[[ Provided data, beginning ]]

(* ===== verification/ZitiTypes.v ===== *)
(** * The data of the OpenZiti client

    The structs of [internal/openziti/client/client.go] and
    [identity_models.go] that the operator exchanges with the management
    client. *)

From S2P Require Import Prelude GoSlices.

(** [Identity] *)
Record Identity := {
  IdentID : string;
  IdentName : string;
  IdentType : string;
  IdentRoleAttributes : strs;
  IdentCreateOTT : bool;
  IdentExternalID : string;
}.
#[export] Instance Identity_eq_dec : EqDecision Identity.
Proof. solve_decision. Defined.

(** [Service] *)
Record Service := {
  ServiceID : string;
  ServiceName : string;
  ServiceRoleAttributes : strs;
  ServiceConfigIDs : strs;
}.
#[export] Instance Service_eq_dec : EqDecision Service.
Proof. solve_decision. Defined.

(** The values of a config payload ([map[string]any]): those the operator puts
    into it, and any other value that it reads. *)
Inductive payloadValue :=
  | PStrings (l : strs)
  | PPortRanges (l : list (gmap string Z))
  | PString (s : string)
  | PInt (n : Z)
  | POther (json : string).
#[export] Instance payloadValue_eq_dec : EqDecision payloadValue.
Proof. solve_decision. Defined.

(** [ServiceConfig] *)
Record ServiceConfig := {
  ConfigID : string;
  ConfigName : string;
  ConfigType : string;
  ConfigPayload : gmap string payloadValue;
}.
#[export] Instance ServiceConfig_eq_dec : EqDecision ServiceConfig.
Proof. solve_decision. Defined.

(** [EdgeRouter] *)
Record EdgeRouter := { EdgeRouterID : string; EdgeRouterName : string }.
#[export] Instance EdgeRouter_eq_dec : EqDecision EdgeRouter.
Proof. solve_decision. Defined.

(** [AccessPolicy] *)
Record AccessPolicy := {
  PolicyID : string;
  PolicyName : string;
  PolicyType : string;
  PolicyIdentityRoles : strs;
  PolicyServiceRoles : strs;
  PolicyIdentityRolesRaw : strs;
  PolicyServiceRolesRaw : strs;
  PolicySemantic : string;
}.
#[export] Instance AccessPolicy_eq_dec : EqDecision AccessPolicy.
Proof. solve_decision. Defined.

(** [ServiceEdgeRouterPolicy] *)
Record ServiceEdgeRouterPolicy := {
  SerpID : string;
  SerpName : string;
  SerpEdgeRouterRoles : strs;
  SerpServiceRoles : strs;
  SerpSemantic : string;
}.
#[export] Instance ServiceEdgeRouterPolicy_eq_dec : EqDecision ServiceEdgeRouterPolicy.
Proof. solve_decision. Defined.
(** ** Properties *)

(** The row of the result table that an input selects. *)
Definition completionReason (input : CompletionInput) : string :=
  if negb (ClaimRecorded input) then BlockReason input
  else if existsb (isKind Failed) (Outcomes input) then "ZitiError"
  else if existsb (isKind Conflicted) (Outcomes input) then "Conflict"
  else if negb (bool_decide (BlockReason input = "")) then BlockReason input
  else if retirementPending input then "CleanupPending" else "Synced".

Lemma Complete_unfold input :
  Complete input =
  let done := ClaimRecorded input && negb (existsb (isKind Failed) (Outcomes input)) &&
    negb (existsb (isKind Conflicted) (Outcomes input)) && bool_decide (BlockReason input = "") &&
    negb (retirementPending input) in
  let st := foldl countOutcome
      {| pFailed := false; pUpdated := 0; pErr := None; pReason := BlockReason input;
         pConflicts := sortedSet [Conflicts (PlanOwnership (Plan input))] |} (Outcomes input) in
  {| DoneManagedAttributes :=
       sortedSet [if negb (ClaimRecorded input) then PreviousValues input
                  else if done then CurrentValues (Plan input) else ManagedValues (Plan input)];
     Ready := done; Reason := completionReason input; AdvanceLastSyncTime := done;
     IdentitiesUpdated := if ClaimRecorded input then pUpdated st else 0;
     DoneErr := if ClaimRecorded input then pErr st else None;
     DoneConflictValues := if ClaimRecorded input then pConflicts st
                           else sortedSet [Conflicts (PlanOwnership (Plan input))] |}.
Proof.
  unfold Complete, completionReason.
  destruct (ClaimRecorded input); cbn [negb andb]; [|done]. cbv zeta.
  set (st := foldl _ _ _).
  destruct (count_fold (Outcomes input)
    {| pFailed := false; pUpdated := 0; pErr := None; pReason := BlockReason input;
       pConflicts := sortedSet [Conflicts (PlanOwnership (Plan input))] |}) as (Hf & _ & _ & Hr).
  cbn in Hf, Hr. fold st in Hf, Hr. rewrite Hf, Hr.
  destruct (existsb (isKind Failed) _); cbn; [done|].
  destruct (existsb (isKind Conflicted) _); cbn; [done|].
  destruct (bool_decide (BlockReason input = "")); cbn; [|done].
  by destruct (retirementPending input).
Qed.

[[ Provided data, end ]]

Task goal -
Could you reproduce, exactly, every line above from the line with "The structs of" to the line with "(** [AccessPolicy] *)", and no other line? Both ends count.

Answer area -
    The structs of [internal/openziti/client/client.go] and
    [identity_models.go] that the operator exchanges with the management
    client. *)

From S2P Require Import Prelude GoSlices.

(** [Identity] *)
Record Identity := {
  IdentID : string;
  IdentName : string;
  IdentType : string;
  IdentRoleAttributes : strs;
  IdentCreateOTT : bool;
  IdentExternalID : string;
}.
#[export] Instance Identity_eq_dec : EqDecision Identity.
Proof. solve_decision. Defined.

(** [Service] *)
Record Service := {
  ServiceID : string;
  ServiceName : string;
  ServiceRoleAttributes : strs;
  ServiceConfigIDs : strs;
}.
#[export] Instance Service_eq_dec : EqDecision Service.
Proof. solve_decision. Defined.

(** The values of a config payload ([map[string]any]): those the operator puts
    into it, and any other value that it reads. *)
Inductive payloadValue :=
  | PStrings (l : strs)
  | PPortRanges (l : list (gmap string Z))
  | PString (s : string)
  | PInt (n : Z)
  | POther (json : string).
#[export] Instance payloadValue_eq_dec : EqDecision payloadValue.
Proof. solve_decision. Defined.

(** [ServiceConfig] *)
Record ServiceConfig := {
  ConfigID : string;
  ConfigName : string;
  ConfigType : string;
  ConfigPayload : gmap string payloadValue;
}.
#[export] Instance ServiceConfig_eq_dec : EqDecision ServiceConfig.
Proof. solve_decision. Defined.

(** [EdgeRouter] *)
Record EdgeRouter := { EdgeRouterID : string; EdgeRouterName : string }.
#[export] Instance EdgeRouter_eq_dec : EqDecision EdgeRouter.
Proof. solve_decision. Defined.

(** [AccessPolicy] *)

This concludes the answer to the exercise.